Emily spends much of her time trying to gain Dean Priest's blessing on her writing; she values his opinion above all others, as he is intelligent, witty, and well-travelled. However, Dean (long in love with Emily) is jealous of her dedication to her 'art', and tells Emily that her stories are 'pretty, childish scribbles'. When he tells Emily that her first (unpublished) novel, 'A Seller of Dreams' is weak and subpar, she burns it. Afterward, in a haze of grief and hysteria, Emily trips and tumbles down the stairs at New Moon. Although the fall itself is not very serious, Emily's foot is pierced by a pair of scissors left on the landing. She nearly dies of blood poisoning, only escaping amputation through Aunt Elizabeth's insistence that Emily not be maimed.

Touched by Dean's devotion and affection after her accident, and thinking that Teddy Kent does not care for her any more, Emily agrees to marry Dean, much to the shock and displeasure of both their families (Dean, though wealthy and cultured, is old enough to be her father, and is disabled). However, after a second sight experience that seems to tell her that she 'belongs' to Teddy, Emily realises that she does not love Dean in the way he loves her, and breaks off the engagement.

Post-breakup, Emily begins to write again, after a long hiatus. She writes a serialised story (that becomes a new novel) in order to entertain the injured and temporarily-bedridden Aunt Elizabeth. Thanks to Cousin Jimmy, several months later the novel is published, and Emily's artistic dreams are realised. However, pride in her accomplishments does not protect her from the pain and shock of Ilse Burnley's engagement to Teddy Kent. Still too proud to admit that she has feelings for Teddy, Emily, as bridesmaid, helps Ilse with the preparations until the morning of the wedding, when Ilse hears that Perry is on his deathbed after a car accident. Ilse jilts Teddy moments before their scheduled wedding and goes to Perry, who is very much alive (contrary to rumour). Ilse and Perry admit their feelings for each other, and, later, are married quietly.

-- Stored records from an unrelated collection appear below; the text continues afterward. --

(* ===== verification/CString.v ===== *)
(** * The functions of the C library that the program uses on strings

    A string argument is the list of the characters that precede its NUL;
    a pointer into a string is the suffix that starts there. *)
From S2P Require Import Prelude.

(** ** Character classes of the "C" locale *)

Definition code (c : ascii) : Z := Z.of_N (N_of_ascii c).
Definition chr (z : Z) : ascii := ascii_of_N (Z.to_N (z mod 256)).

Definition isspace (c : ascii) : bool :=
  (code c =? 32)%Z || ((9 <=? code c)%Z && (code c <=? 13)%Z).

Definition isdigit (c : ascii) : bool := (48 <=? code c)%Z && (code c <=? 57)%Z.
Definition isupper (c : ascii) : bool := (65 <=? code c)%Z && (code c <=? 90)%Z.
Definition islower (c : ascii) : bool := (97 <=? code c)%Z && (code c <=? 122)%Z.
Definition isalnum (c : ascii) : bool := isdigit c || isupper c || islower c.
Definition tolower (c : ascii) : ascii := if isupper c then chr (code c + 32) else c.

(** ** Searching *)

Definition is_in (set : bytes) (c : ascii) : bool := bool_decide (c ∈ set).

(** [s] without the longest prefix made of characters of [set]:
    [s + strspn(s, set)] *)
Definition skip_span (s set : bytes) : bytes := drop_while (is_in set) s.

(** [strcspn(s, set)] *)
Definition strcspn (s set : bytes) : nat :=
  length (take_while (fun c => negb (is_in set c)) s).

(** the string at a pointer to the characters [s]: what precedes the NUL *)
Definition cstring (s : bytes) : bytes := take_while (fun c => negb (bool_decide (c = NUL))) s.

(** is [s] starting with [p]? [memcmp(s, p, strlen(p)) == 0] when [s] is
    long enough, [strncmp(s, p, strlen(p)) == 0] in any case *)
Fixpoint starts_with (p s : bytes) : bool :=
  match p, s with
  | [], _ => true
  | c :: p', d :: s' => bool_decide (c = d) && starts_with p' s'
  | _ :: _, [] => false
  end.

(** [strcmp(s, t) < 0] *)
Fixpoint strcmp_lt (s t : bytes) : bool :=
  match s, t with
  | [], [] => false
  | [], _ :: _ => true
  | _ :: _, [] => false
  | c :: s', d :: t' => if bool_decide (c = d) then strcmp_lt s' t' else (code c <? code d)%Z
  end.

(** [strcasecmp(s, t) == 0] *)
Definition strcaseeq (s t : bytes) : bool := beq (map tolower s) (map tolower t).

(** [strstr(s, p)] *)
Fixpoint strstr (s p : bytes) : option bytes :=
  if starts_with p s then Some s
  else match s with
       | [] => None
       | _ :: s' => strstr s' p
       end.

(** [strchr(s, c)] *)
Fixpoint strchr (s : bytes) (c : ascii) : option bytes :=
  match s with
  | [] => None
  | d :: s' => if bool_decide (c = d) then Some s else strchr s' c
  end.

(** ** Integers in base ten *)

Definition digits_value (ds : bytes) : Z :=
  foldl (fun a c => 10 * a + (code c - 48))%Z 0%Z ds.

(** [strtol(s, &end, 10)]: the value, the string at [end] and whether
    [errno] became [ERANGE] *)
Definition strtol (s : bytes) : Z * bytes * bool :=
  let s1 := drop_while isspace s in
  let '(neg, s2) :=
    match s1 with
    | c :: r => if bool_decide (c = "-"%char) then (true, r)
                else if bool_decide (c = "+"%char) then (false, r)
                else (false, s1)
    | [] => (false, s1)
    end in
  let ds := take_while isdigit s2 in
  if bool_decide (ds = []) then (0%Z, s, false)
  else
    let v := if neg : bool then (- digits_value ds)%Z else digits_value ds in
    let rest := drop_while isdigit s2 in
    if (LONG_MAX <? v)%Z then (LONG_MAX, rest, true)
    else if (v <? LONG_MIN)%Z then (LONG_MIN, rest, true)
    else (v, rest, false).

(** [atoi(s)] *)
Definition atoi (s : bytes) : Z := i32 (strtol s).1.1.

(** The loop [do { *--p = '0' + v % 10; v /= 10; } while (v);] with at most
    [fuel] turns; division and remainder are those of C. *)
Fixpoint dec_loop (fuel : nat) (v : Z) (acc : bytes) : bytes :=
  match fuel with
  | O => acc
  | S fuel' =>
      let acc' := chr (48 + Z.rem v 10) :: acc in
      let v' := Z.quot v 10 in
      if (v' =? 0)%Z then acc' else dec_loop fuel' v' acc'
  end.

(** the conversion [%d] of [printf] for an [int] *)
Definition fmt_d (v : Z) : bytes :=
  if (v <? 0)%Z then "-"%char :: dec_loop 25 (- v) [] else dec_loop 25 v [].

(** ** Words

    The maximal runs of characters that are not separators, found one
    character at a time: the reference for the scanning loops of the
    program. *)

Fixpoint words_from (sep : ascii -> bool) (cur s : bytes) : list bytes :=
  match s with
  | [] => if bool_decide (cur = []) then [] else [cur]
  | c :: s' =>
      if sep c
      then (if bool_decide (cur = []) then [] else [cur]) ++ words_from sep [] s'
      else words_from sep (cur ++ [c]) s'
  end.
Definition words_of (sep : ascii -> bool) (s : bytes) : list bytes := words_from sep [] s.

(** ** Lemmas *)

Lemma cstring_id s : cstr s -> cstring s = s.
Proof.
  intros H. apply take_while_id, Forall_forall. intros c Hc.
  rewrite bool_decide_eq_false_2; [done|]. intros ->. by apply H.
Qed.

Lemma words_of_skip sep s : words_of sep (drop_while sep s) = words_of sep s.
Proof.
  unfold words_of. induction s as [|c s IH]; simpl; [done|].
  destruct (sep c) eqn:E; [done|]. simpl. by rewrite E.
Qed.

Lemma words_from_run sep cur s :
  let run := cur ++ take_while (fun c => negb (sep c)) s in
  words_from sep cur s = (if bool_decide (run = []) then [] else [run]) ++
    words_of sep (drop_while sep (drop_while (fun c => negb (sep c)) s)).
Proof.
  cbv zeta. revert cur; induction s as [|c s IH]; intros cur; simpl.
  - by rewrite !app_nil_r.
  - destruct (sep c) eqn:E; simpl.
    + rewrite app_nil_r, E. f_equal. symmetry. apply (words_of_skip sep s).
    + rewrite IH, <-app_assoc. done.
Qed.

(** The first word of a text that does not start with a separator. *)
Lemma words_of_cons sep s :
  s <> [] -> drop_while sep s = s ->
  words_of sep s = take_while (fun c => negb (sep c)) s ::
    words_of sep (drop_while sep (drop_while (fun c => negb (sep c)) s)) /\
  take_while (fun c => negb (sep c)) s <> [].
Proof.
  intros Hs Hskip. destruct s as [|c s]; [done|].
  assert (E : sep c = false) by (by eapply drop_while_head).
  unfold words_of at 1. rewrite words_from_run. simpl. rewrite E. simpl. done.
Qed.

Lemma drop_while_idem (sep : ascii -> bool) s : drop_while sep (drop_while sep s) = drop_while sep s.
Proof.
  destruct (drop_while _ s) as [|c k] eqn:E; [done|].
  apply drop_while_stop. by eapply drop_while_head.
Qed.

(** Words are not empty and hold no separator. *)
Lemma words_from_Forall sep cur s :
  Forall (fun c => sep c = false) cur ->
  Forall (fun w => w <> [] /\ Forall (fun c => sep c = false) w) (words_from sep cur s).
Proof.
  revert cur; induction s as [|c s IH]; intros cur Hc; simpl.
  - case_bool_decide; [done|]. by repeat constructor.
  - destruct (sep c) eqn:E; [apply Forall_app; split|].
    + case_bool_decide; [done|]. by repeat constructor.
    + by apply IH.
    + apply IH, Forall_app. auto.
Qed.

(** A separator ends a word. *)
Lemma words_from_sep (sep : ascii -> bool) cur s c t :
  sep c = true -> words_from sep cur (s ++ c :: t) = words_from sep cur s ++ words_of sep t.
Proof.
  intros Hc. revert cur. induction s as [|d s IH]; intros cur; simpl; [by rewrite Hc|].
  destruct (sep d); rewrite IH; [apply (assoc_L (++))|done].
Qed.

Lemma words_from_word (sep : ascii -> bool) cur w :
  cur ++ w <> [] -> Forall (fun c => sep c = false) w -> words_from sep cur w = [cur ++ w].
Proof.
  intros Hn HF. revert cur Hn. induction HF as [|c w Hc _ IH]; intros cur Hn; simpl.
  - rewrite app_nil_r in Hn |- *. by rewrite bool_decide_eq_false_2.
  - rewrite Hc, IH, <-(assoc_L (++)); [done|]. by destruct cur.
Qed.

Lemma starts_with_app p s : starts_with p (p ++ s) = true.
Proof. induction p as [|c p IH]; simpl; [done|]. by rewrite bool_decide_eq_true_2. Qed.

Lemma starts_with_spec p s : starts_with p s = true <-> exists r, s = p ++ r.
Proof.
  split; [|intros [r ->]; apply starts_with_app].
  revert s; induction p as [|c p IH]; intros [|d s]; simpl; try done; eauto.
  intros H. bool_hyps. subst. destruct (IH s) as [r ->]; eauto.
Qed.

Lemma starts_with_take p s : starts_with p s = true <-> take (length p) s = p.
Proof.
  rewrite starts_with_spec. split; [intros [r ->]; apply take_app_length|].
  intros H. exists (drop (length p) s). by rewrite <-H at 1; rewrite take_drop.
Qed.

(** the first occurrence, when what precedes has none, even overlapping *)
Lemma strstr_first noise p r :
  p <> [] -> strstr (noise ++ take (length p - 1) p) p = None -> strstr (noise ++ p ++ r) p = Some (p ++ r).
Proof.
  intros Hp. induction noise as [|c noise IH]; intros Hn.
  - destruct p as [|c p]; [done|]. simpl. by rewrite bool_decide_eq_true_2, starts_with_app.
  - cbn [app strstr] in *. destruct (starts_with p (c :: noise ++ take _ p)) eqn:E; [done|].
    destruct (starts_with p (c :: noise ++ p ++ r)) eqn:E2; [|auto].
    apply starts_with_take in E2. rewrite <-not_true_iff_false, starts_with_take in E. destruct E.
    set (k := length p - 1) in *.
    assert (Hs : c :: noise ++ p ++ r = (c :: noise ++ take k p) ++ (drop k p ++ r)).
    { cbn [app]. by rewrite <-(assoc_L (++) noise), (assoc_L (++) (take k p)), take_drop. }
    rewrite Hs, take_app_le in E2; [done|]. cbn [length]. rewrite length_app, length_take.
    destruct p as [|d p]; [done|]. unfold k. simpl. lia.
Qed.

Lemma length_strstr s p t : strstr s p = Some t -> length t <= length s /\ exists r, t = p ++ r.
Proof.
  induction s as [|c s IH]; simpl; (destruct (starts_with p _) eqn:E; [intros [= <-]|]); try done.
  - split; [done|]. by apply starts_with_spec.
  - split; [done|]. by apply starts_with_spec.
  - intros H. destruct (IH H) as [H1 H2]. split; [lia|done].
Qed.

Lemma length_strchr s c t : strchr s c = Some t -> length t <= length s.
Proof.
  induction s as [|d s IH]; simpl; [done|]. case_bool_decide; [by intros [= <-]|]. intros H1. apply IH in H1. lia.
Qed.

Lemma strchr_first s c r : c ∉ s -> strchr (s ++ c :: r) c = Some (c :: r).
Proof.
  induction s as [|d s IH]; simpl; [by rewrite bool_decide_eq_true_2|]. rewrite not_elem_of_cons.
  intros [Hd Hs]. rewrite bool_decide_eq_false_2 by done. auto.
Qed.

Lemma starts_with_false p s : (forall r, s <> p ++ r) -> starts_with p s = false.
Proof.
  intros H. destruct (starts_with p s) eqn:E; [|done].
  apply starts_with_spec in E as [r E]. by destruct (H r).
Qed.

Lemma code_range c : (0 <= code c < 256)%Z.
Proof. unfold code. pose proof (N_ascii_bounded c). lia. Qed.

Lemma code_chr z : code (chr z) = (z mod 256)%Z.
Proof.
  unfold code, chr. pose proof (Z.mod_pos_bound z 256).
  rewrite N_ascii_embedding; lia.
Qed.

Lemma code_inj c d : code c = code d -> c = d.
Proof.
  unfold code. intros H. rewrite <-(ascii_N_embedding c), <-(ascii_N_embedding d).
  f_equal. lia.
Qed.

Lemma isdigit_chr d : (0 <= d < 10)%Z -> isdigit (chr (48 + d)) = true.
Proof. intros H. unfold isdigit. rewrite code_chr, Z.mod_small by lia. lia. Qed.

Lemma digits_value_snoc ds c :
  digits_value (ds ++ [c]) = (10 * digits_value ds + (code c - 48))%Z.
Proof. unfold digits_value. by rewrite foldl_snoc. Qed.

(** The digits produced for a natural number denote it. *)
Lemma dec_loop_spec fuel v acc :
  (0 <= v < 10 ^ Z.of_nat fuel)%Z -> fuel <> 0 ->
  exists ds, dec_loop fuel v acc = ds ++ acc /\ ds <> [] /\
    Forall (fun c => isdigit c = true) ds /\ digits_value ds = v.
Proof.
  revert v acc. induction fuel as [|fuel IH]; intros v acc Hv Hf; [done|]. simpl.
  rewrite Z.rem_mod_nonneg, Z.quot_div_nonneg by lia.
  pose proof (Z.mod_pos_bound v 10). pose proof (Z.div_mod v 10).
  assert (Hd : isdigit (chr (48 + v mod 10)) = true) by (apply isdigit_chr; lia).
  assert (Hc : (code (chr (48 + v mod 10)) - 48 = v mod 10)%Z)
    by (rewrite code_chr, Z.mod_small by lia; lia).
  destruct (Z.eqb_spec (v / 10) 0) as [E|E].
  - exists [chr (48 + v mod 10)]. repeat split; [done|auto| ].
    unfold digits_value. simpl. lia.
  - rewrite Nat2Z.inj_succ, Z.pow_succ_r in Hv by lia.
    assert (0 <= v / 10 < 10 ^ Z.of_nat fuel)%Z
      by (split; [apply Z.div_pos; lia|apply Z.div_lt_upper_bound; lia]).
    assert (fuel <> 0) by (intros ->; simpl in *; lia).
    destruct (IH (v / 10)%Z (chr (48 + v mod 10) :: acc)) as (ds & -> & Hn & HF & HD); auto.
    exists (ds ++ [chr (48 + v mod 10)]). rewrite <-app_assoc. repeat split; auto.
    + by destruct ds.
    + apply Forall_app; auto.
    + rewrite digits_value_snoc, HD. lia.
Qed.

Lemma isdigit_not_space c : isdigit c = true -> isspace c = false.
Proof. unfold isdigit, isspace. intros. bool_hyps. lia. Qed.

Lemma isdigit_not_sign c : isdigit c = true -> c <> "-"%char /\ c <> "+"%char.
Proof. intros H. split; intros ->; discriminate. Qed.

(** [strtol] reads back what the digit loop wrote. *)
Lemma strtol_digits ds :
  ds <> [] -> Forall (fun c => isdigit c = true) ds -> (digits_value ds <= LONG_MAX)%Z ->
  (0 <= digits_value ds)%Z -> strtol ds = (digits_value ds, [], false).
Proof.
  intros Hn HF Hmax Hmin. unfold strtol. destruct ds as [|c ds]; [done|].
  pose proof (Forall_inv HF) as Hc.
  rewrite drop_while_stop by by apply isdigit_not_space.
  destruct (isdigit_not_sign c Hc) as [H1 H2].
  rewrite (bool_decide_eq_false_2 _ H1), (bool_decide_eq_false_2 _ H2).
  rewrite take_while_id, drop_while_nil by done.
  rewrite (bool_decide_eq_false_2 (c :: ds = [])) by done.
  unfold LONG_MAX, LONG_MIN in *.
  destruct (Z.ltb_spec (2 ^ 63 - 1) (digits_value (c :: ds))); [lia|].
  destruct (Z.ltb_spec (digits_value (c :: ds)) (- 2 ^ 63)); [lia|]. done.
Qed.

(** ** Writing in a buffer *)

(** a buffer after the text [s] was written at its start, as far as it holds *)
Definition store (s buffer : bytes) : bytes := take (length buffer) s ++ drop (length s) buffer.

Lemma inserts_app (p k r : bytes) :
  length k <= length r -> list_inserts (length p) k (p ++ r) = p ++ k ++ drop (length k) r.
Proof.
  revert p r. induction k as [|x k IH]; intros p r Hl; simpl in *; [by rewrite drop_0|].
  destruct r as [|z r]; simpl in *; [lia|].
  replace (S (length p)) with (length (p ++ [z])) by (rewrite length_app; simpl; lia).
  rewrite (assoc_L (++) p [z] r : p ++ z :: r = (p ++ [z]) ++ r), IH by lia.
  rewrite <-(assoc_L (++)). simpl. by rewrite insert_app_r_alt, Nat.sub_diag by lia.
Qed.

Lemma store_eq s b b' :
  length b = length b' -> drop (length s) b = drop (length s) b' -> store s b = store s b'.
Proof. unfold store. by intros -> ->. Qed.

Lemma length_store s b : length (store s b) = length b.
Proof. unfold store. rewrite length_app, length_take, length_drop. lia. Qed.

(** a text written with its NUL is the string of the buffer *)
Lemma cstring_store t b : cstr t -> length t < length b -> cstring (store (t ++ [NUL]) b) = t.
Proof.
  intros Ht Hl. unfold store. rewrite take_ge by (rewrite length_app; simpl; lia).
  rewrite <-(assoc_L (++)). unfold cstring. rewrite take_while_all; [apply app_nil_r|].
  apply Forall_forall. intros c Hc. rewrite bool_decide_eq_false_2; [done|]. intros ->. by apply Ht.
Qed.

After many years of misunderstandings, Emily and Teddy finally find each other and become betrothed at the close of this, the final volume of the series.

==Adaptions==
===Television===
Emily of New Moon was a 1998 Canadian television series, adapted from the series, that starred Canadian actress Martha MacIsaac as Emily Byrd Starr.

===Anime===
In April 2007, the novels were adapted into a 26-episode animated television series in Japan called Kaze no Shoujo Emily. The series was produced by NHK and Tokyo Movie Shinsha. In the series, Emily is voiced by Japanese voice actress Tomoko Kawakami.